(Records supplied Opens)

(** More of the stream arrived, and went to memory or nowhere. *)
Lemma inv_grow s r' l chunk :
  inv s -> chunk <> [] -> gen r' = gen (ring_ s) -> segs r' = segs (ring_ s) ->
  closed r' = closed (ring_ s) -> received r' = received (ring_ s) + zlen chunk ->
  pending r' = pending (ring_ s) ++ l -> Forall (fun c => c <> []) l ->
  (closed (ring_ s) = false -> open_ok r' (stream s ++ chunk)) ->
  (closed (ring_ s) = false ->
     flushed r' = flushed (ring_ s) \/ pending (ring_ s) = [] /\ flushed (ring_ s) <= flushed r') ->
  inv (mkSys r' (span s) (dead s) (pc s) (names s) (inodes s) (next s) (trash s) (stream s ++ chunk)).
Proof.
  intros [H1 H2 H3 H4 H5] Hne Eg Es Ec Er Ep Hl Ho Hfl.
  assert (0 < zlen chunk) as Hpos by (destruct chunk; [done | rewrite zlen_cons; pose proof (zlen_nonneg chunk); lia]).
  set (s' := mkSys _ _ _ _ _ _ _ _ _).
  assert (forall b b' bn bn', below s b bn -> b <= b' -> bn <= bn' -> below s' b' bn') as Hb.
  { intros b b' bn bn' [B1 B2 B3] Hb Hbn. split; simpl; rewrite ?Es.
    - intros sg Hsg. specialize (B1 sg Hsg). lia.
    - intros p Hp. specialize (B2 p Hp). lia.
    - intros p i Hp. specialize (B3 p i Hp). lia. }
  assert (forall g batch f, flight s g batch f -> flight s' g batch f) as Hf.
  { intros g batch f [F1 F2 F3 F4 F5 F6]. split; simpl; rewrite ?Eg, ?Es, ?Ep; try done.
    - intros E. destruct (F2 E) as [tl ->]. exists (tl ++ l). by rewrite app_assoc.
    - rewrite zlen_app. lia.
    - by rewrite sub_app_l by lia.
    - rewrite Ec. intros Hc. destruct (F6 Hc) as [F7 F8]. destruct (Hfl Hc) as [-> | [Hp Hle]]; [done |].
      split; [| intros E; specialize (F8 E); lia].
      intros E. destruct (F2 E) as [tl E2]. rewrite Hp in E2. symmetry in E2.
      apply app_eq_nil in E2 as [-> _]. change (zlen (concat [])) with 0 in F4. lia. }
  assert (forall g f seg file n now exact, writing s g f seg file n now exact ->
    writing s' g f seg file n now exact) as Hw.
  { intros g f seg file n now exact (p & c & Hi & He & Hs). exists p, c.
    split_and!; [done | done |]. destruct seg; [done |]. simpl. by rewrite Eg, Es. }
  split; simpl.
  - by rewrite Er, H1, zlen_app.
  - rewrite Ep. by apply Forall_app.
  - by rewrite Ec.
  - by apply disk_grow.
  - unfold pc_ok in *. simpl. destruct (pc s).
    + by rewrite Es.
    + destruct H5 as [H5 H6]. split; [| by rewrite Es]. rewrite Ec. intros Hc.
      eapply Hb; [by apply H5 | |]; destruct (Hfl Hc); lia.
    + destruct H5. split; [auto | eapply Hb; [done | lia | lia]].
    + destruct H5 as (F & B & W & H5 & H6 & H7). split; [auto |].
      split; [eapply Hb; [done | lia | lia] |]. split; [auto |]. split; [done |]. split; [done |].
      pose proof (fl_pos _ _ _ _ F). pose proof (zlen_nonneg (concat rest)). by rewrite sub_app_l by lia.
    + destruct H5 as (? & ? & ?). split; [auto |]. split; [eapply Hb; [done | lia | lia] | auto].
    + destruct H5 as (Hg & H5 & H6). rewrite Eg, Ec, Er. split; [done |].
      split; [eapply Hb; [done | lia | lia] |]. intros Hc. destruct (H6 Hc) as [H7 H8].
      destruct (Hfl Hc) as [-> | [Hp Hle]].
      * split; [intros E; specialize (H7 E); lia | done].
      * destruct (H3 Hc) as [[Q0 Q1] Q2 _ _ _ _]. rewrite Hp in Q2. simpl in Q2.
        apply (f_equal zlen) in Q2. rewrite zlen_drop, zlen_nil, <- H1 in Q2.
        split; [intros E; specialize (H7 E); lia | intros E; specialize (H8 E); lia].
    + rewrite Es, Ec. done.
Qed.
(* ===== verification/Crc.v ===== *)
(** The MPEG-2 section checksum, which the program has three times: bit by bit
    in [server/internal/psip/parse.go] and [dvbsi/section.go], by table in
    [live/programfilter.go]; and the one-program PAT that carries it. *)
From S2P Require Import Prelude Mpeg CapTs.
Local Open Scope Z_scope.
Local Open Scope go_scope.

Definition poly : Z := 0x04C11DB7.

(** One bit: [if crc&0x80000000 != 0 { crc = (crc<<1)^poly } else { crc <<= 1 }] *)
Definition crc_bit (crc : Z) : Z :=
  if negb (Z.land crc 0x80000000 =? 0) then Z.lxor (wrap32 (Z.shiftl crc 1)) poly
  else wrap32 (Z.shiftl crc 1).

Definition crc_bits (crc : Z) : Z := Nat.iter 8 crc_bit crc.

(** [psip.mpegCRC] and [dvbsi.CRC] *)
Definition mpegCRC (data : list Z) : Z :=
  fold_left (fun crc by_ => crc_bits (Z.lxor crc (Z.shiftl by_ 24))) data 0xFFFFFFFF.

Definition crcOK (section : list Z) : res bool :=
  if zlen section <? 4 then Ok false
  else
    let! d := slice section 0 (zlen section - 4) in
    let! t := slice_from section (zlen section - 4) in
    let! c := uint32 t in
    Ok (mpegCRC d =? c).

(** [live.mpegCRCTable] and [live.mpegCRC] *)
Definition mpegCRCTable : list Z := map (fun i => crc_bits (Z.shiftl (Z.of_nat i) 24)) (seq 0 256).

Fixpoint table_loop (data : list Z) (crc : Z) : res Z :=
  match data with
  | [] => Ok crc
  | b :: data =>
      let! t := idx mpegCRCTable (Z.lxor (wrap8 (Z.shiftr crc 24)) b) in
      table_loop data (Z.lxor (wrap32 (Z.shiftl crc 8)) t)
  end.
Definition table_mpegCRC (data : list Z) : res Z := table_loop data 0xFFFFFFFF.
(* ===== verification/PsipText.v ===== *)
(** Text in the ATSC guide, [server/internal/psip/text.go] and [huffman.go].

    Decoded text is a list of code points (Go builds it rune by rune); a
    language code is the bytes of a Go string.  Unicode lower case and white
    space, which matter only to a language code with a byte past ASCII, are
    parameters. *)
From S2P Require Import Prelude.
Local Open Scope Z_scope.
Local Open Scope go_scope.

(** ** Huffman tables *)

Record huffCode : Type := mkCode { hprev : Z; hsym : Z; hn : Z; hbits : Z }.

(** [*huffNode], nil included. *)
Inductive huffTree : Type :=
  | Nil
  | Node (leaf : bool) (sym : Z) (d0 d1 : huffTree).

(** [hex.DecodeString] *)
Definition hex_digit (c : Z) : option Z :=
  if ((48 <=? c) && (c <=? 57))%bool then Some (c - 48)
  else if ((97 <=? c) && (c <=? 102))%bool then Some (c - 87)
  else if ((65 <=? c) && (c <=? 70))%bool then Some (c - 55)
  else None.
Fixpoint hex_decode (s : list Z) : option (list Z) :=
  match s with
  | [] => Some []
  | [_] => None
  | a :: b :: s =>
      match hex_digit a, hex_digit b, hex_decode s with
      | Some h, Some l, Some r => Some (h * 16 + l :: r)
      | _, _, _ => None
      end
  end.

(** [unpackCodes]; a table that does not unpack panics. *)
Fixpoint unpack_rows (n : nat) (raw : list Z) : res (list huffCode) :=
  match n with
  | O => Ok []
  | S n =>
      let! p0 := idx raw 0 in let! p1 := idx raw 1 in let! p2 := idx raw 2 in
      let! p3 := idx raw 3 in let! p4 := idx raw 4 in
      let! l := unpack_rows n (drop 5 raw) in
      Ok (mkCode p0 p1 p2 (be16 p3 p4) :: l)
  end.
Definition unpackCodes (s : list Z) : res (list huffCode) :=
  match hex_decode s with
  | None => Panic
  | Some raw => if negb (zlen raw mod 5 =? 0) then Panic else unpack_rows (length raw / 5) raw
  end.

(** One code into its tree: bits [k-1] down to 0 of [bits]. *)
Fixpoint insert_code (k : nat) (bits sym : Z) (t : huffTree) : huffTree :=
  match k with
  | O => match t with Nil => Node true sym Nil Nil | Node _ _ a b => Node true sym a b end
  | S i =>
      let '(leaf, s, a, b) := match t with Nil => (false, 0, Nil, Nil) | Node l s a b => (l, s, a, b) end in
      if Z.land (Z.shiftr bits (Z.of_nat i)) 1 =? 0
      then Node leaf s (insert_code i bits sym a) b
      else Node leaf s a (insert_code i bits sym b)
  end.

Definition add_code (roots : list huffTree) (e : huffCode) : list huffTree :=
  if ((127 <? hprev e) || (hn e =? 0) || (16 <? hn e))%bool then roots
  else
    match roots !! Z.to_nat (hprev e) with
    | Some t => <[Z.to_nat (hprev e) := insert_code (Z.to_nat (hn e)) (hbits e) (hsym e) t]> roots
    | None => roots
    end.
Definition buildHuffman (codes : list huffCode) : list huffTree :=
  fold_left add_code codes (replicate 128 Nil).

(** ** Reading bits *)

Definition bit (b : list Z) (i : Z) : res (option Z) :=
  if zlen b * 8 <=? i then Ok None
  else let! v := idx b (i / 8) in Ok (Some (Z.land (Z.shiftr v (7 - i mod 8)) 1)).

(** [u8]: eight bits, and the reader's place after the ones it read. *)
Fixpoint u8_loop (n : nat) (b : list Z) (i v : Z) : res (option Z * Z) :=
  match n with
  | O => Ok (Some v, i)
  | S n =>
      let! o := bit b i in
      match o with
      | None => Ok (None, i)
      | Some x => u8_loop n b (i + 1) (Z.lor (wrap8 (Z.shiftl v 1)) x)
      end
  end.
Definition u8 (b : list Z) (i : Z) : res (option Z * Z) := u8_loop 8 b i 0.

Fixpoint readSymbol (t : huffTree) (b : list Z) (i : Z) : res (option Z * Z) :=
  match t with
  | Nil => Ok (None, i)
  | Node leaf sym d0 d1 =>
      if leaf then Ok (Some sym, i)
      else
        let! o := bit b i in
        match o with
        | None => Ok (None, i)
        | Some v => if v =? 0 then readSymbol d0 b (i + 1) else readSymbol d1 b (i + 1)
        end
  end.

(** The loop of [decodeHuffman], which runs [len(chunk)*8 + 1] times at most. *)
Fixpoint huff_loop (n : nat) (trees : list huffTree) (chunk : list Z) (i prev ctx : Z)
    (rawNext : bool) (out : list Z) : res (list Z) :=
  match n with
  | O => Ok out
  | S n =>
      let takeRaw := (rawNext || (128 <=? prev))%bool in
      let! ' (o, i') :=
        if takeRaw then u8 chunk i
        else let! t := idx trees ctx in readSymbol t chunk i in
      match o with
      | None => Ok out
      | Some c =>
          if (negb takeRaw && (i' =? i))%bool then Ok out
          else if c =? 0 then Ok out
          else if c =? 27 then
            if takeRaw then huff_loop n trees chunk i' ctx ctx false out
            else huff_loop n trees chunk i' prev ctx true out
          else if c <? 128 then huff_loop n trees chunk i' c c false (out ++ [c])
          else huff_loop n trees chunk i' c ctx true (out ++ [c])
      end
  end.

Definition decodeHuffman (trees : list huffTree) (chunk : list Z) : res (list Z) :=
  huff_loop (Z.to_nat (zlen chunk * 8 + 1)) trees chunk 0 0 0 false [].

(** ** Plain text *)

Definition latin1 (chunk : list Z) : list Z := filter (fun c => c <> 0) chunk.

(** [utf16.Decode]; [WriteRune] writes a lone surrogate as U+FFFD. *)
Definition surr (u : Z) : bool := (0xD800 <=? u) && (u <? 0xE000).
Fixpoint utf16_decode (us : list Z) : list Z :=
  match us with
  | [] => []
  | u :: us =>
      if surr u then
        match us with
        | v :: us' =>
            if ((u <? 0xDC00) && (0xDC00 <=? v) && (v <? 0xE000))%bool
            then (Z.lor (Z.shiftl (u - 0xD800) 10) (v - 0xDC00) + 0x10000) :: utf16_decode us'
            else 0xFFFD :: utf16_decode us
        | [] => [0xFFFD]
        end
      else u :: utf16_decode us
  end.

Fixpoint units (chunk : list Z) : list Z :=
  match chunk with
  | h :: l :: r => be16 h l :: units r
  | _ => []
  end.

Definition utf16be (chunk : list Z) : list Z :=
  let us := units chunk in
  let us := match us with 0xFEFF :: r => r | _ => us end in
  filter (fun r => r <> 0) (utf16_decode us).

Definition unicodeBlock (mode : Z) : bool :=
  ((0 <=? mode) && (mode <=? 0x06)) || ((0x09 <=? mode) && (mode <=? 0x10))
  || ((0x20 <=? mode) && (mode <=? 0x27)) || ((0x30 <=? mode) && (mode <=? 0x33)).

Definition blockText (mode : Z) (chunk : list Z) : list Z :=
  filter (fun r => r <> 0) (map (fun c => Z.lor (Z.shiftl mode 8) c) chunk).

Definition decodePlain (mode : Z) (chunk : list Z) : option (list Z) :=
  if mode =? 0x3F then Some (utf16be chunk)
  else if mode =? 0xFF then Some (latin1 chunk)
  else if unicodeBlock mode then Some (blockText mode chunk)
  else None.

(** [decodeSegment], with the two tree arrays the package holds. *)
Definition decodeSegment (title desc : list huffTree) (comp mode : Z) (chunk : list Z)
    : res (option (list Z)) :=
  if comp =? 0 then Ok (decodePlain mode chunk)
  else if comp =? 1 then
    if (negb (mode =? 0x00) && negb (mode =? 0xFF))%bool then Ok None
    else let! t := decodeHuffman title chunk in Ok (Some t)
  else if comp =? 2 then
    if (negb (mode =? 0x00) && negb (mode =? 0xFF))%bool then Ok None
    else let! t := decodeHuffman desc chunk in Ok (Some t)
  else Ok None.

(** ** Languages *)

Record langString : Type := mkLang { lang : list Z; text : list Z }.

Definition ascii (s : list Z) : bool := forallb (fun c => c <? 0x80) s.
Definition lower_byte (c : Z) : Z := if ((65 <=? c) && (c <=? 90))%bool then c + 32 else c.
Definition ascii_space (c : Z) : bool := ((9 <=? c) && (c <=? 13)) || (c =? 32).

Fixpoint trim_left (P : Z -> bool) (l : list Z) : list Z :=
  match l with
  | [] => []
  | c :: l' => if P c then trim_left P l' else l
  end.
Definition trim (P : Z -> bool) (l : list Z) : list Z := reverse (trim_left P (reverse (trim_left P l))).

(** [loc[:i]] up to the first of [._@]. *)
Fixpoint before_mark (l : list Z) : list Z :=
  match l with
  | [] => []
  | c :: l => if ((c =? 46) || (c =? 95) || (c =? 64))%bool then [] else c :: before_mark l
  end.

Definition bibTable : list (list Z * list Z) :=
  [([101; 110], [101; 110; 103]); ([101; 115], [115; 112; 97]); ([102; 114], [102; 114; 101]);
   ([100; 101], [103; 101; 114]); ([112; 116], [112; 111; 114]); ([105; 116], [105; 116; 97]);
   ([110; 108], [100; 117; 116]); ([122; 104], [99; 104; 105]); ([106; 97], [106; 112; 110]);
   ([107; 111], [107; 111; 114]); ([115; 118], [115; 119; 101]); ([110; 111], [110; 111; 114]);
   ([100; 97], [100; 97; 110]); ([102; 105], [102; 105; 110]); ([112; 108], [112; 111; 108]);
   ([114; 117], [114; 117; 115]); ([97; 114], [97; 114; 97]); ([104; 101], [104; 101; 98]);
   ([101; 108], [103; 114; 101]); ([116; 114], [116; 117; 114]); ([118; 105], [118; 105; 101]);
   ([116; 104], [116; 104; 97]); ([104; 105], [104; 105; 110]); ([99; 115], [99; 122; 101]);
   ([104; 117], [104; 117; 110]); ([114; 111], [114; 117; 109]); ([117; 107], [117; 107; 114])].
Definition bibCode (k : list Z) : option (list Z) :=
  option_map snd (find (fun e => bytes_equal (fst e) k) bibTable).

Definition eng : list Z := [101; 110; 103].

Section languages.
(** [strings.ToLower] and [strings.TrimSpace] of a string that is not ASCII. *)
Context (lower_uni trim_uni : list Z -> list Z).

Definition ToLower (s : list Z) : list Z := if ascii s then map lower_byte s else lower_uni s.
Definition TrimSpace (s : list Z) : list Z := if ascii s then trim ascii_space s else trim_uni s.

(Records supplied Closes)

Directions for this task -> Among the lines above, find those holding "roots" and copy each one.

Result for this task ->
Definition add_code (roots : list huffTree) (e : huffCode) : list huffTree :=
  if ((127 <? hprev e) || (hn e =? 0) || (16 <? hn e))%bool then roots
    match roots !! Z.to_nat (hprev e) with
    | Some t => <[Z.to_nat (hprev e) := insert_code (Z.to_nat (hn e)) (hbits e) (hsym e) t]> roots
    | None => roots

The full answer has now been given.